Recht viel Zustimmung erhielt er auch für die theologische Überlegung, dass Suizid für viele Christen ein tiefreligiöser Akt sein könne: "Ich begebe mich in die Hände Gottes." Insofern könne man auch die Beihilfe zum Suizid und sogar die aktive Sterbehilfe als Akt der Barmherzigkeit betrachten, so Frieß. Seine Vorstellung von Gottvertrauen schließt wiederum nicht ein, in schwierigen Lebensrettungsmaßnahmen irgendwann innezuhalten und sie Gott zu überlassen. Und so gelte auch im Prozess des Sterbens: "Ich finde keinen Punkt, bis zu dem der Mensch entscheiden kann und ab dem Gott entscheiden muss." Das sei einem modernen, selbstbestimmten Menschen nicht möglich, meinte der Pfarrer. "Gott hat uns den Verstand, den Willen und den Auftrag gegeben zu entscheiden." 
Michael Frieß erläuterte auch die Rechtslage in Deutschland, auch was den Stopp lebensverlängernder Maßnahmen wie künstliche Ernährung angeht, und verglich sie mit der in den Niederlanden und in der Schweiz. Hierzulande sei Suizid nicht strafbar, demnach auch nicht die Beihilfe. Dafür aber habe die Bundesärztekammer ärztlich assistiertem Suizid "einen Riegel vorgeschoben". 
Michael Frieß wünscht sich eine gesetzliche Regelung, die klare Bedingungen vorgibt. Schwierigster Punkt dabei sei wohl, ob der Patient den "ernsthaften Willen" habe, seinem Leben ein Ende zu setzen. Selbstverständlich muss es ein nachvollziehbarer, lang gefasster Wunsch sein, keine spontane Übersprungshandlung etwa bei Liebeskummer. Auch dürfe natürlich kein Druck auf den Sterbenden ausgeübt werden. 
Dass dieser Druck möglicherweise empfunden wird, wenn die Sterbehilfe erlaubt ist, räumte Michael Frieß ein. Noch gebe es hierzu keine Studien etwa aus den Niederlanden oder der Schweiz. Andererseits sei auch die psychologische Wirkung dieser Wahlmöglichkeit nicht zu unterschätzen, hob er hervor. Die Angst vor einem leidvollen Tod werde gelindert: Das sei eine so große Entlastung, dass das Angebot dann vielleicht gar nicht in Anspruch genommen werden müsse. Er betonte auch, dass das keinen Widerspruch zur Hospizidee darstelle: Ein begleitetes Sterben und gute Palliativmedizin zur Schmerzlinderung seien von enormer Bedeutung. 
Im Anschluss an den Vortrag stellten Alf Osman und Mathias Pütz von Punktsieben sowie Hospizhelferin Marianne Schröter vertiefende Fragen zu Selbstbestimmung, zum möglichen rechtlichen oder institutionellen Rahmen für Sterbehilfe und über möglichen Missbrauch, wenn aktive Sterbehilfe erlaubt und geregelt ist. Auch entspann sich eine angeregte Diskussion mit dem Publikum. 
Abschließend forderte Pfarrer Frieß: "Die Kirche muss bei Sterbehilfe Ansprechpartner sein." Er zeigte sich verhalten zuversichtlich: Auch wenn es sicher noch daure, bis eine Sterbehilfe-Regelung gefunden ist: "Ich habe das gute Gefühl, dass die Diskussion eröffnet ist." (Quelle: Rhein-Neckar-Zeitung/seb)
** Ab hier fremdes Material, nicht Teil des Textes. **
Lemma refreshCache_Ok ms s w s' w' :
  refreshCache app_providers ms s false w = (Ok s', w') →
  w_db w' = w_db w ∧ fed s' (w_db w) ∧ apiSecretHash s' = apiSecretHash s ∧ trustedProxy s' = trustedProxy s.
Proof.
  intros Hr. unfold refreshCache, app_providers in Hr. cbn [ipProvider hostProvider networkPoliciesProvider optional] in Hr.
  apply bind_Ok in Hr as (es & w1 & H1 & Hr). apply bind_Ok in Hr as (ha & w2 & H2 & Hr). apply bind_Ok in Hr as (nps & w3 & H3 & Hr).
  apply bind_Ok in Hr as (t & w4 & Hnow & Hr). injection Hnow as <- <-. injection Hr as <- <-.
  unfold GetEnabledIPEntries in H1. apply query_Ok in H1 as (E1 & _ & _ & ->). apply GetAllUserHostAccess_Ok in H2 as [E2 ->].
  unfold GetEnabledCacheEntries in H3. apply bind_Ok in H3 as (rws & w4 & H3 & Hr). apply query_Ok in H3 as (E3 & _ & _ & ->). injection Hr as <- <-.
  split; [congruence|]. split; [|done]. exists (enabled_ip_entries (w_db w)). split; [done|]. split; cbn; by rewrite ?E1, ?E2, ?E1.
Qed.

Section fresh_caches.
Context `{GoUnicode}.

(** What the refresh signal does not cover: a policy that is created tells
    no observer, and a device's update that fails with its row written tells
    nobody either.  (The devices' part of a user event never runs alone: the
    grants' part, which always tells, comes first in [OpUser].) *)
Definition untold (op : app_op) (w : world) : bool :=
  match op with
  | OpCreatePolicy _ _ _ => match (run_app_op op false w).1 with Ok _ => true | Err _ => false end
  | OpDevice (OpUpdateDevice _ _) =>
      match run_app_op op false w with
      | (Ok _, _) => false
      | (Err _, w') => bool_decide (devices (w_db w') ≠ devices (w_db w))
      end
  | OpDevice (OpUserEvent _) => true
  | _ => false
  end.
Menschen - Medien - Meganetze

Wie Medien das Denken verändern, „liegt an uns“

Dr. Matthias Kaiser sprach über „Menschen, Medien, Meganetze" 
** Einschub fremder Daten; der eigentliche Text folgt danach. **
(** The commit fails: the created host is gone. *)
Definition failing_commit : world := set_faults (replicate 6 None ++ [Some false]) w.

Example reconcile_all_or_nothing_witness :
  ∃ e w', ReconcileHosts two_hosts false failing_commit = (Err e, w') ∧ w_db w' = tables.
Proof.
  assert (∃ e w', ReconcileHosts two_hosts false failing_commit = (Err e, w')) as (e & w' & E) by (eexists _, _; vm_compute; reflexivity).
  exists e, w'. split; [exact E|]. exact (reconcile_all_or_nothing two_hosts [] failing_commit e w' (or_introl E)).
Defined.

Example recreate_same_name_rejected_witness :
  buildHostReconcilePlan (rows (hosts tables)) [mkDesiredHost None "wiki.example.org" []] = Err ErrHostConflict.
Proof. exact (recreate_same_name_rejected tables 1 wiki [] ltac:(vm_compute; reflexivity)). Defined.

(** ** useraccess *)

(** Repeated group ids are stored once; an unknown group is rejected. *)
Example SetUserAccess_spec_witness :
  (∃ d', user_may_reach d' 10 "wiki.example.org") ∧
  ∃ w', SetUserAccess 10 true [1; 9] false w = (Err ErrReferenceNotFound, w') ∧ w_db w' = tables.
Proof.
  split.
  - pose proof (SetUserAccess_spec 10 false [1; 1] w eq_refl) as H.
    assert (set_access_error (w_db w) 10 (Dedup [1; 1]) = None) as E by (vm_compute; reflexivity). rewrite E in H.
    destruct H as (f & _ & Hr & _). eexists. apply Hr. right. exists 1, 1, wiki. split; [by left|]. split; [|by split].
    change ((1, 1) ∈ ({[(1, 1)]} : gset (Z * Z))). by apply elem_of_singleton.
  - pose proof (SetUserAccess_spec 10 true [1; 9] w eq_refl) as H.
    assert (set_access_error (w_db w) 10 (Dedup [1; 9]) = Some ErrReferenceNotFound) as E by (vm_compute; reflexivity). rewrite E in H. exact H.
Defined.

(** ** networkpolicies *)

Example GetEnabledCacheEntries_feed_witness :
  ∃ es, GetEnabledCacheEntries false w = (Ok es, w) ∧ length es = 1%nat.
Proof.
  destruct (GetEnabledCacheEntries_feed false w eq_refl policies_ok) as (es & Hrun & Hf). exists es. split; [exact Hrun|].
  apply Forall2_length in Hf. rewrite <-Hf. vm_compute. reflexivity.
Defined.

Example SetHostAccess_spec_witness :
  (handler_UpdateNetworkPolicyAccess 7 true [1] false w).1 = Ok (mkResponse 404 None) ∧
  (handler_UpdateNetworkPolicyAccess 1 true [1; 1] false w).1 = Ok (mkResponse 500 None).
Proof.
  split.
  - pose proof (SetHostAccess_spec 7 true [1] w eq_refl) as H. cbv zeta in H.
    destruct (handler_UpdateNetworkPolicyAccess 7 true [1] false w) as [r w']. exact (proj1 H).
  - pose proof (SetHostAccess_spec 1 true [1; 1] w eq_refl) as H. cbv zeta in H.
    destruct (handler_UpdateNetworkPolicyAccess 1 true [1; 1] false w) as [r w'].
    change (policies (w_db w) !! 1) with (Some office) in H. destruct H as [(Hv & _)|(_ & H & _)]; [exfalso|exact H].
    destruct Hv as [Hv _]. apply NoDup_cons in Hv as [Hv _]. apply Hv. by left.
Defined.

Example CreatePolicy_silent_witness :
  ∃ p w', CreatePolicy "lab" "10.7.0.0/16" None false w = (Ok p, w') ∧ w_refresh w' = false ∧ policies (w_db w) !! NetworkPolicy_ID p = None.
Proof.
  eexists _, _. split; [vm_compute; reflexivity|]. split; [reflexivity|].
  exact (proj1 (proj2 (CreatePolicy_silent "lab" "10.7.0.0/16" None (mkUpdateFields "" "" None false) 1 w _ _ eq_refl ltac:(vm_compute; reflexivity)))).
Defined.

(** ** The program *)

#[local] Existing Instance AuthSafety.AuthDemo.prefix_bcrypt.

(** The laptop is disabled and the first administrator is made, in sound tables. *)
Example tables_stay_sound_witness :
  tables_inv (w_db (foldl (λ w s, (run_step s.1 false (s.2 w)).2) w [(inl (OpDevice (OpDisableDevice 1)), id); (inr (AuthBootstrap "boss"), id)])).
Proof.
  apply (proj2 tables_stay_sound); [repeat constructor|exact tables_ok].
Defined.

Definition service : Service := mkService (sha256 "secret") (Addr4 167772161) ∅ [] None 0.

(** The laptop is disabled, then a refresh runs. *)
Definition after_disable : world := (run_app_op (OpDevice (OpDisableDevice 1)) false (set_refresh true w)).2.

(** The caches are rebuilt once. *)
Definition rebuilt : result Service * world := onRefreshSignal app_providers 0 service false after_disable.
Definition rebuilt_service : Service := match rebuilt.1 with Ok s => s | Err _ => service end.
Definition c_before : config := mkConfig (set_refresh true w) service false.
Definition c_disabled : config := mkConfig after_disable service false.
Definition c_rebuilt : config := mkConfig rebuilt.2 rebuilt_service false.

Lemma disable_step : app_step (Some (OpDevice (OpDisableDevice 1))) c_before c_disabled.
Proof. exact (step_op (OpDevice (OpDisableDevice 1)) (set_refresh true w) service false). Qed.

Lemma rebuild_step : app_step None c_disabled c_rebuilt.
Proof.
  assert (refresh_fails 0 service (set_refresh false after_disable) = false) as Hm by (vm_compute; reflexivity).
  unfold c_rebuilt. rewrite <-Hm. apply step_signal; [vm_compute; reflexivity|]. fold rebuilt.
  assert (rebuilt.1 = Ok rebuilt_service) as <- by (vm_compute; reflexivity). by destruct rebuilt.
Qed.

Example caches_fresh_witness :
  w_refresh (cfg_world c_rebuilt) = false ∧ fed rebuilt_service (w_db (cfg_world c_rebuilt)).
Proof.
  assert (w_refresh (cfg_world c_rebuilt) = false) as Hq by (vm_compute; reflexivity). split; [exact Hq|].
  refine (proj1 (proj2 (caches_fresh c_before c_rebuilt device_ok (or_intror (or_introl eq_refl)) _)) (conj Hq eq_refl)).
  eapply rtc_l; [eexists; exact disable_step|]. eapply rtc_l; [eexists; exact rebuild_step|apply rtc_refl].
Defined.

Definition fed_service : Service := default service
  (match refreshCache app_providers 0 service false w with (Ok s, _) => Some s | _ => None end).

Lemma fed_service_fed : fed fed_service tables.
Proof.
  unfold fed_service. destruct (refreshCache app_providers 0 service false w) as [[s|e] w'] eqn:E.
  - apply refreshCache_Ok in E as (_ & Hf & _). exact Hf.
  - exfalso. vm_compute in E. discriminate E.
Qed.

Lemma one_policy p q : governs tables (Unmap (Addr4 3405803785)) p → governs tables (Unmap (Addr4 3405803785)) q → p = q.
Proof.
  intros (r & ([i Hi] & _) & _) (r' & ([j Hj] & _) & _). change (({[1 := office]} : gmap Z NetworkPolicy) !! i = Some p) in Hi. change (({[1 := office]} : gmap Z NetworkPolicy) !! j = Some q) in Hj.
  apply lookup_singleton_Some in Hi as [_ <-], Hj as [_ <-]. reflexivity.
Qed.

(** Anna's laptop reaches the wiki from the train, and nothing else. *)
Example decision_follows_tables_witness :
  tables_allow tables (trustedProxy fed_service) (Addr4 3405803785) "wiki.example.org" ∧
  ¬ tables_allow tables (trustedProxy fed_service) (Addr4 3405803785) "git.example.org".
Proof.
  split.
  - apply (proj1 (decision_follows_tables fed_service tables (Addr4 3405803785) "wiki.example.org" tables_ok fed_service_fed)).
    vm_compute. reflexivity.
  - intros H. apply (proj2 (proj2 (proj2 (decision_follows_tables fed_service tables (Addr4 3405803785) "git.example.org" tables_ok fed_service_fed)) one_policy)) in H.
    vm_compute in H. discriminate H.
Defined.

Example queues_bounded_witness :
  bounded (foldl (λ w op, (run_app_op op false w).2) w [OpDevice (OpDisableDevice 1); OpLeaseListener; OpExpiryJob]).
Proof. apply queues_bounded. vm_compute. repeat split; lia. Defined.

(** The reaction to a user's deletion is not all or nothing: a device
    whose deletion fails half-way, inside the transaction around all of the
    user's devices, has its error swallowed and what was done so far is
    committed; the device is then deleted while its addresses are still
    enabled, which [DeleteDevice] on its own never leaves behind. *)
Theorem user_deletion_can_half_delete :
  ∃ w0 w', device_inv (w_db w0) ∧
    device_OnUserEvent (mkUserEvent EventTypeUserDeleted 10) false w0 = (Ok tt, w') ∧
    (∃ v, active_device (w_db w0) 1 = Some v ∧ Device_OwnerID v = 10) ∧
    active_device (w_db w') 1 = None ∧
    ∃ a, addresses (w_db w') !! 1 = Some a ∧ Address_DeviceID a = 1 ∧ Address_IsEnabled a = true.
Proof.
  exists (set_faults [None; None; None; Some false] w). eexists. split; [exact device_ok|]. split; [vm_compute; reflexivity|].
  split; [exists laptop; split; vm_compute; reflexivity|]. split; [vm_compute; reflexivity|]. exists home. split; vm_compute; repeat split.
Qed.

(** ** From a report to a verdict *)

Definition report : M (Address * AddressEventType) :=
  RegisterAddressActivity (Addr4 167772161) 1 "198.51.100.9" EventSourceHeartbeat EventTriggerUser.

Definition ask : headers := <["Authorization" := ["Bearer secret"]]> {["X-Forwarded-Host" := ["wiki.example.org"]]}.

Lemma ask_asks : asks service ask "secret".
Proof. split; [intros E; vm_compute in E; discriminate E|]. split; [vm_compute; reflexivity|]. split; [done|vm_compute; reflexivity]. Qed.

(** The laptop reports a new address; the proxy asks for a request from it,
    spelled as an IPv4-mapped IPv6 address. *)
Definition story : bool :=
  match report false w with
  | (Ok _, w1) =>
      match refreshCache app_providers 0 service false w1 with
      | (Ok s', _) => (HandleForwardAuthIP s' None 0 0 ask (Some "::ffff:198.51.100.9")).1 =? 200
      | _ => false
      end
  | _ => false
  end.

Lemma story_true : story = true.
Proof. vm_compute. reflexivity. Qed.

Lemma mapped_spelling : ParseAddr "::ffff:198.51.100.9" = Some (Addr6 281474007000073 "") ∧ ParseAddr "198.51.100.9" = Some (Addr4 3325256713).
Proof. split; vm_compute; reflexivity. Qed.

Example report_lets_through_witness :
  ∃ x ty w1 s' w2, report false w = (Ok (x, ty), w1) ∧ refreshCache app_providers 0 service false w1 = (Ok s', w2) ∧
    (HandleForwardAuthIP s' None 0 0 ask (Some "::ffff:198.51.100.9")).1 = 200 ∧
    ∀ y v, registered (w_db w1) (Unmap (Addr4 3325256713)) y v →
      user_may_reach tables (Device_OwnerID v) (NormaliseHost (header_get ask "X-Forwarded-Host")).
Proof.
  pose proof story_true as Hok. unfold story in Hok.
  destruct (report false w) as [[[x ty]|e] w1] eqn:Hr; [|discriminate Hok].
  destruct (refreshCache app_providers 0 service false w1) as [[s'|e] w2] eqn:Href; [|discriminate Hok]. apply Z.eqb_eq in Hok.
  exists x, ty, w1, s', w2. split; [reflexivity|]. split; [exact Href|]. split; [exact Hok|].
  exact (proj1 (proj1 (report_lets_through (Addr4 167772161) 1 "198.51.100.9" EventSourceHeartbeat EventTriggerUser w x ty w1 service 0 s' w2
    (Addr4 3325256713) "::ffff:198.51.100.9" (Addr6 281474007000073 "") None 0 0 ask "secret" device_ok eq_refl Hr (proj2 mapped_spelling) Href
    (proj1 mapped_spelling) eq_refl ask_asks)) Hok).
Defined.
Eigene Erfahrungen sind unentbehrlich, Informationen sammeln und eine Meinung bilden, sollte man niemand anderem überlassen. So argumentierte Dr. Matthias Kaiser in seinem Vortrag „Menschen, Medien, Meganetze – Wie moderne Informationsmedien unser Denken verändern“. Zum einen plädierte er dafür, dass Kinder erst mit den eigenen fünf Sinnen, im realen Leben, Erfahrungen sammeln, ehe sie dann in die abstrakte „virtuelle Welt“ gelassen werden; zum andern aber auch dafür, dass jeder sich selbst kundig machen sollte über Computer und Internet, um zu einer angemessenen Einschätzung zu kommen.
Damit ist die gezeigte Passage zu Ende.